Figure 61 A speech recognition model that combines a deep network [8]
The Google Research Institute is also rapidly joining the study of neural networks. Working with the NG Research Group, Google's researchers set up a huge network of deep networks [9], as shown in Figure 7, which has a total of 1 billion parameters to learn and is arguably the largest neural network in history. They trained 2000 machines for 32,000 cores for 1 weeks, and the accuracy of the classification obtained on the imagenet data set was 70% higher than the current best results! The work has been widely reported in the news media such as The New York Times, the BBC and times.
Figure 71 a sub-network of the depth self-encoder [9]. Multiple identical subnets need to be added together.
In short, the concept of deep learning is now hot, widely recognized by academia and industry, a large number of scholars are coming from different fields to join in the fun, ICML, NIPS, IEEE Trans Pami and other famous conferences and periodicals more and more related papers. From the present situation, this huge feast will last for at least several years.
Finally, a brief comment on the possible trends of the depth network in the coming years. I think that at least the following two areas deserve attention.
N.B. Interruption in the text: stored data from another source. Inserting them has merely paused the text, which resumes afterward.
(** * video-merger: the media-combination core and the file janitor

    A shallow embedding of [src/video_processor.py] (class [VideoProcessor]:
    [check_ffmpeg], [get_audio_duration], [get_image_dimensions],
    [create_video], [cleanup_file]) and of [src/app.py] (the checks on file
    names and sizes and the routes [/upload], [/download_page],
    [/download], [/cleanup] and [/generate_from_urls]).

    - [Module Py] models the Python values that reach the code: strings,
      ints, IEEE binary64 floats with [float()], [int()] and [str()], the
      JSON values built by [json.loads], and exceptions.  The interpreter's
      dynamic checks are explicit: an operation that Python refuses raises
      the corresponding exception.
    - [Module OS] models the host: a table of files with their [stat], a
      clock, [posixpath], and a [Host] record for what the program does not
      determine (what running a command does, what [os.makedirs] does).
      Effects are threaded by a state, error and trace monad [M]; the trace
      records the calls by which the program acts on its host.
    - [Module VideoProcessor], [Module App], [Module FileJanitor] and
      [Module Web] are the program.  The routes run in a monad [W] over the
      host's world, the session and the identifiers still to be drawn;
      what Flask, Werkzeug and Requests decide is a [Site] record.
    - [Module Spec] is the vocabulary of the specification, [Module
      Fixtures] and [Module WebFixtures] scripted hosts and sample worlds,
      and the rest of the file the properties.

    Not modelled: logging (no result depends on it), the text of the
    captured standard output, which is kept as [json.loads] reads it, and
    the bytes of uploaded and fetched files, of which only the length is
    kept. *)

From Stdlib Require Import ZArith List String Ascii Bool Lia.
From Stdlib Require Import SpecFloat DecimalString.
Import ListNotations.

Set Warnings "-register-all".

Local Open Scope string_scope.
Local Open Scope Z_scope.

(* ================================================================== *)
(** * Python run-time model *)
(* ================================================================== *)

Module Py.

(** ** Exceptions *)

(** The exception classes the modelled operations can raise.  All of them
    derive from [Exception]. *)
Inductive exn_class : Type :=
| CalledProcessError | JSONDecodeError
| FileNotFoundError | IsADirectoryError | NotADirectoryError
| FileExistsError | PermissionError | OSError
| TypeError | KeyError | ValueError | AttributeError | OverflowError.

Definition exn_class_eqb (a b : exn_class) : bool :=
  match a, b with
  | CalledProcessError, CalledProcessError | JSONDecodeError, JSONDecodeError
  | FileNotFoundError, FileNotFoundError | IsADirectoryError, IsADirectoryError
  | NotADirectoryError, NotADirectoryError | FileExistsError, FileExistsError
  | PermissionError, PermissionError | OSError, OSError
  | TypeError, TypeError | KeyError, KeyError | ValueError, ValueError
  | AttributeError, AttributeError | OverflowError, OverflowError => true
  | _, _ => false
  end.

(** An exception object: its class and [str(e)]. *)
Record exn : Type := Exn { exn_cls : exn_class; exn_str : string }.

Inductive Result (A : Type) : Type :=
| Ok (a : A)
| Raise (e : exn).
Arguments Ok {A} a.
Arguments Raise {A} e.

Definition rbind {A B} (r : Result A) (k : A -> Result B) : Result B :=
  match r with Ok a => k a | Raise e => Raise e end.

Notation "x <~ r ;; k" := (rbind r (fun x => k))
  (at level 61, r at next level, right associativity).

(** [a and b] on two conditions, [b] evaluated only when [a] holds. *)
Definition and_then (a b : Result bool) : Result bool :=
  c <~ a ;; if c then b else Ok false.

(** ** Characters and strings

    A [str] is a Rocq string; each character stands for one code point
    below 256. *)

Definition code (c : ascii) : Z := Z.of_nat (nat_of_ascii c).

Definition is_digit (c : ascii) : bool := (48 <=? code c) && (code c <=? 57).
Definition digit_val (c : ascii) : Z := code c - 48.

Definition is_ascii_char (c : ascii) : bool := code c <? 128.

(** The blanks that [float] and [int] strip.  On a pure-ASCII string these
    are tab, LF, VT, FF, CR and space; when the string holds a non-ASCII
    character the interpreter first maps every Unicode blank to a space,
    which adds 0x1c-0x1f, 0x85 and 0xa0. *)
Definition is_space (unicode : bool) (c : ascii) : bool :=
  let n := code c in
  ((9 <=? n) && (n <=? 13)) || (n =? 32)
  || (unicode && (((28 <=? n) && (n <=? 31)) || (n =? 133) || (n =? 160))).

Definition chars (s : string) : list ascii := list_ascii_of_string s.

Fixpoint lstrip (sp : ascii -> bool) (s : list ascii) : list ascii :=
  match s with
  | c :: t => if sp c then lstrip sp t else s
  | [] => []
  end.

Definition strip (s : list ascii) : list ascii :=
  let sp := is_space (negb (forallb is_ascii_char s)) in
  rev (lstrip sp (rev (lstrip sp s))).

Definition lower (c : ascii) : ascii :=
  let n := code c in
  if (65 <=? n) && (n <=? 90) then ascii_of_nat (Z.to_nat (n + 32)) else c.

(** Underscores in numeric literals: each must stand between two digits.
    Returns the text without them. *)
Fixpoint drop_underscores (prev : option ascii) (s : list ascii)
  : option (list ascii) :=
  match s with
  | [] =>
      match prev with
      | Some "_"%char => None
      | _ => Some []
      end
  | c :: t =>
      if Ascii.eqb c "_" then
        match prev with
        | Some p => if is_digit p then drop_underscores (Some c) t else None
        | None => None
        end
      else
        match prev with
        | Some "_"%char =>
            if is_digit c
            then option_map (cons c) (drop_underscores (Some c) t)
            else None
        | _ => option_map (cons c) (drop_underscores (Some c) t)
        end
  end.

(** Reads a maximal run of decimal digits: value so far, number of digits
    read, remaining text. *)
Fixpoint take_digits (s : list ascii) (acc : Z) (n : Z) : Z * Z * list ascii :=
  match s with
  | c :: t => if is_digit c then take_digits t (10 * acc + digit_val c) (n + 1)
              else (acc, n, s)
  | [] => (acc, n, [])
  end.

Definition take_sign (s : list ascii) : bool * list ascii :=
  match s with
  | "-"%char :: t => (true, t)
  | "+"%char :: t => (false, t)
  | _ => (false, s)
  end.

(** ** Floats: IEEE 754 binary64 *)

Definition prec : Z := 53.
Definition emax : Z := 1024.

Definition float : Type := spec_float.

Definition float_lt (x y : float) : bool := SFltb x y.
Definition float_sub (x y : float) : float := SFsub prec emax x y.

(** Nearest binary64 (ties to even) of [(-1)^neg * m * 2^e], [m >= 0]. *)
Definition round_binary (neg : bool) (m e : Z) : float :=
  match m with
  | Zpos p => binary_round prec emax neg p e
  | _ => S754_zero neg
  end.

(** Nearest binary64 of [(-1)^neg * m * 10^dexp], [m >= 0].  The two early
    exits only avoid building huge powers: above 10^310 every value rounds
    to infinity, below 10^-326 to zero. *)
Definition float_of_decimal (neg : bool) (m dexp : Z) : float :=
  if m <=? 0 then S754_zero neg else
  let L := Z.log2 m in
  if 310 <=? (3 * L) / 10 + dexp then S754_infinity neg
  else if (L + 1) / 3 + 1 + dexp <=? -326 then S754_zero neg
  else if 0 <=? dexp then round_binary neg (m * 10 ^ dexp) 0
  else
    let k := - dexp in
    let s := 1100 + 4 * k in
    let n := m * 2 ^ s in
    let d := 10 ^ k in
    let sticky := if n mod d =? 0 then 0 else 1 in
    round_binary neg (2 * (n / d) + sticky) (- s - 1).

(** [float(int)] *)
Definition float_of_Z (z : Z) : Result float :=
  match round_binary (z <? 0) (Z.abs z) 0 with
  | S754_infinity _ =>
      Raise (Exn OverflowError "int too large to convert to float")
  | f => Ok f
  end.

Definition lowered (s : list ascii) : string :=
  string_of_list_ascii (map lower s).

(** The digits, fraction and exponent of a float literal (sign already
    read); the whole text must be consumed. *)
Definition parse_decimal (s : list ascii) : option (Z * Z) :=
  let '(ip, ni, r1) := take_digits s 0 0 in
  let '(m, nf, r2) :=
    match r1 with
    | "."%char :: t => take_digits t ip 0
    | _ => (ip, 0, r1)
    end in
  if ni + nf =? 0 then None else
  match r2 with
  | [] => Some (m, - nf)
  | c :: t =>
      if Ascii.eqb (lower c) "e" then
        let '(eneg, t') := take_sign t in
        let '(ev, ne, r3) := take_digits t' 0 0 in
        match r3 with
        | [] => if ne =? 0 then None
                else Some (m, (if eneg then - ev else ev) - nf)
        | _ => None
        end
      else None
  end.

(** [float(str)]: [None] stands for [ValueError]. *)
Definition float_of_str (s : string) : option float :=
  match drop_underscores None (strip (chars s)) with
  | None => None
  | Some t =>
      let '(neg, body) := take_sign t in
      let word := lowered body in
      if String.eqb word "inf" || String.eqb word "infinity"
      then Some (S754_infinity neg)
      else if String.eqb word "nan" then Some S754_nan
      else option_map (fun '(m, dexp) => float_of_decimal neg m dexp)
                      (parse_decimal body)
  end.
First, how to add a feedback connection to the deep network to improve performance. Only feedforward connections in existing deep networks have no feedback connection, which is different from the real neural network. Because of the complicated dynamic process of the feedback neural network, there is no general rule to follow, the training algorithm is generally not universal, and it is often to design different algorithms for different networks. Worse, compared with other machine learning methods that have arisen in recent years, these learning algorithms do not work well and do not have the scalability of data, and can not adapt to the large data processing requirements in the current network age. In recent years, there have been some important progress in this area, such as Reservoir Network and Echo State network [10], the basic idea is to divide weights into two parts, some have complex feedforward, feedback connection, fixed weights, do not need to learn, the other part of the connection is relatively simple (such as only linear feedforward), only to learn the weight. But how to use this idea in a deep network to improve performance is a problem that is being explored.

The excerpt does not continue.